You build a nonlinear expression graph out of the sd_* atom constructors, assemble the pieces into a problem, and then evaluate, at any primal point,

the objective value and its dense gradient,
the constraint vector and its sparse Jacobian (in COO form), and
the lower-triangular Lagrangian Hessian (in COO form).

This is a low-level backend: the intended user is a higher-level modelling layer such as CVXR, not an analyst writing models by hand. The walk-through below shows the moving parts.

library(sparsediff)
engine_version()
#> [1] "0.3.0"

Building an expression graph

Leaves are created with sd_variable() (a slice of the differentiation vector) and sd_parameter() (fixed data). Everything else is an atom applied to other expressions. Each constructor returns an expression handle — an external pointer into the engine’s graph that frees itself when garbage collected.

Here is f(x) = sum(exp(x)) for a length-3 variable, with a single linear constraint g(x) = sum(x):

n   <- 3L
x   <- sd_variable(d1 = n, d2 = 1L, var_id = 0L, n_vars = n)  # 0-based var offset
obj <- sd_sum(sd_exp(x), axis = -1L)                          # sum(exp(x))  (axis -1 = all)
g1  <- sd_sum(x, axis = -1L)                                  # sum(x)

var_id is the 0-based, column-major offset of the variable’s first entry in the flat primal vector; n_vars is the total number of variables. Reduction axis follows the engine convention: -1 (all entries), 0 (down rows), 1 (across columns).

Assembling a problem and its derivative oracle

prob <- sd_problem(objective = obj, constraints = list(g1), verbose = FALSE)

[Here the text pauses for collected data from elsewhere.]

Lemma reduced_parts_shape line pre num x w rate post :
  reduced_parts line pre num x w rate post ->
  line = pre ++ (num ++ "%" ++ x ++ "at" ++ w ++ rate) ++ post /\
  reduced_shape (num ++ "%" ++ x ++ "at" ++ w ++ rate) num rate.
Proof.
  intros (-> & Hn & Hx & Hw & Hr). split.
  - rewrite <- !app_assoc. reflexivity.
  - exists x, w. auto.
Qed.

Lemma full_parts_shape line pre num x w rate y w' eta' post :
  full_parts line pre num x w rate y w' eta' post ->
  line = pre ++ (num ++ "%" ++ x ++ "at" ++ w ++ rate ++ y ++ "ETA" ++ w' ++ eta') ++ post /\
  full_shape (num ++ "%" ++ x ++ "at" ++ w ++ rate ++ y ++ "ETA" ++ w' ++ eta') num rate eta'.
Proof.
  intros ((-> & Hn & Hx & Hw & Hr) & Hy & Hw' & He). split.
  - rewrite <- !app_assoc. reflexivity.
  - exists (num ++ "%" ++ x ++ "at" ++ w ++ rate), y, w'.
    split; [rewrite <- !app_assoc; reflexivity|].
    split; [exists x, w; auto | auto].
Qed.

(** Two reports of the reduced form that start at the same place: the
    same percentage; and the same rate, and the same text after it, when
    the rate is at the same place. *)
Lemma reduced_parts_unique line pre num x w rate post num1 x1 w1 rate1 post1 :
  reduced_parts line pre num x w rate post ->
  reduced_parts line pre num1 x1 w1 rate1 post1 ->
  num1 = num /\
  x ++ "at" ++ w ++ rate ++ post = x1 ++ "at" ++ w1 ++ rate1 ++ post1 /\
  (length x1 = length x -> x1 = x /\ w1 = w /\ rate1 = rate /\ post1 = post).
Proof.
  intros (E & (i & f & Hn) & Hx & Hw & Hr) (E1 & (i1 & f1 & Hn1) & Hx1 & Hw1 & Hr1).
  rewrite E in E1. apply app_inv_head in E1.
  destruct (pct_unique _ _ _ _ _ _ _ _ Hn Hn1 E1) as [<- E2].
  split; [reflexivity|]. split; [exact E2|].
  intros Hl. apply app_inj_1 in E2 as [<- E3]; [|congruence].
  apply (app_inv_head ("at" : str)) in E3.
  destruct (rate_text_head _ Hr) as (a & r' & Ea & Ha).
  destruct (rate_text_head _ Hr1) as (a1 & r1' & Ea1 & Ha1).
  destruct (spaces_unique w w1 (rate ++ post) (rate1 ++ post1) Hw Hw1) as [<- E4];
    [exists a, (r' ++ post); rewrite Ea; auto
    |exists a1, (r1' ++ post1); rewrite Ea1; auto
    |exact E3|].
  destruct (rate_unique _ _ _ _ Hr Hr1 E4) as [<- <-]. auto.
Qed.

Lemma is_digit_digit_or_dot a : is_digit a = true -> is_digit_or_dot a = true.
Proof. unfold is_digit_or_dot. intros ->. reflexivity. Qed.

(** Two ETA parts that start at the same place hold the same ETA. *)
Lemma eta_parts_unique (w eta' post w1 eta1 post1 : str) :
  spaces1 w -> eta_text eta' -> spaces1 w1 -> eta_text eta1 ->
  "ETA" ++ w ++ eta' ++ post = "ETA" ++ w1 ++ eta1 ++ post1 -> eta1 = eta'.
Proof.
  intros Hw He Hw1 He1 E. apply (app_inv_head ("ETA" : str)) in E.
  destruct (eta_text_head _ He) as (a & r' & Ea & Ha).
  destruct (eta_text_head _ He1) as (a1 & r1' & Ea1 & Ha1).
  destruct (spaces_unique w w1 (eta' ++ post) (eta1 ++ post1) Hw Hw1) as [_ E4];
    [exists a, (r' ++ post); rewrite Ea; auto using is_digit_digit_or_dot
    |exists a1, (r1' ++ post1); rewrite Ea1; auto using is_digit_digit_or_dot
    |exact E|].
  destruct (eta_unique _ _ _ _ He He1 E4) as [<- _]. reflexivity.
Qed.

# initialise the (structural) derivative layout once
sd_init_derivatives(prob)
sd_init_jacobian_coo(prob)
sd_init_hessian_coo(prob)

Sparsity patterns are structural and fixed after these sd_init_* calls, so you query them once and reuse them; only the values are recomputed at each point.

Evaluating value and derivatives

Evaluation is ordered: a forward pass populates the node values at a primal point u, after which the gradient, Jacobian values and Hessian values can be read.

u <- c(0, 0.5, 1)

sd_objective_forward(prob, u)   # value of sum(exp(x))
#> [1] 5.367003
sd_gradient(prob)               # gradient = exp(u)
#> [1] 1.000000 1.648721 2.718282

sd_constraint_forward(prob, u)  # value of sum(x)
#> [1] 1.5

The constraint Jacobian comes back in COO form (0-based row/column indices) plus the matching nonzero values:

sd_jacobian_sparsity(prob)      # rows / cols / nrow / ncol
#> $rows
#> [1] 0 0 0
#> 
#> $cols
#> [1] 0 1 2
#> 
#> $nrow
#> [1] 1
#> 
#> $ncol
#> [1] 3
sd_jacobian_values(prob)        # d/dx sum(x) = (1, 1, 1)
#> [1] 1 1 1

The Lagrangian Hessian is the lower triangle of obj_w * Hess(f) + sum_i w[i] * Hess(g_i). Here the objective weight is 1 and the constraint is linear (zero Hessian), so the result is diag(exp(u)):

sd_hessian_sparsity(prob)
#> $rows
#> [1] 0 1 2
#> 
#> $cols
#> [1] 0 1 2
#> 
#> $nrow
#> [1] 3
#> 
#> $ncol
#> [1] 3
sd_hessian_values(prob, obj_w = 1, w = 0)
#> [1] 1.000000 1.648721 2.718282

Parameters and fast re-evaluation

A sd_parameter() is fixed data that can be updated between evaluations without rebuilding the graph — the basis for CVXPY/CVXR’s Disciplined Parametrized Programming (DPP) fast path. Register the parameters once, then push new values with sd_update_params():

p    <- sd_parameter(d1 = 1L, d2 = 1L, param_id = 0L, n_vars = n, values = 2)
obj2 <- sd_sum(sd_scalar_mult(p, sd_exp(x)), axis = -1L)      # theta * sum(exp(x))
prob2 <- sd_problem(obj2, constraints = list(), verbose = FALSE)
sd_register_params(prob2, list(p))
sd_init_derivatives(prob2)

sd_objective_forward(prob2, u)        # theta = 2
#> [1] 10.73401
sd_update_params(prob2, 3)            # theta -> 3
sd_objective_forward(prob2, u)        # re-evaluated, no rebuild
#> [1] 16.10101

Where to go next

The full atom catalogue is grouped in the reference index: leaves, elementwise, affine/shape, bivariate, product-reduction, and parameter/constant-matrix atoms. For modelling at a higher level, see CVXR, which uses sparsediff as the derivative backend for its DNLP solver path.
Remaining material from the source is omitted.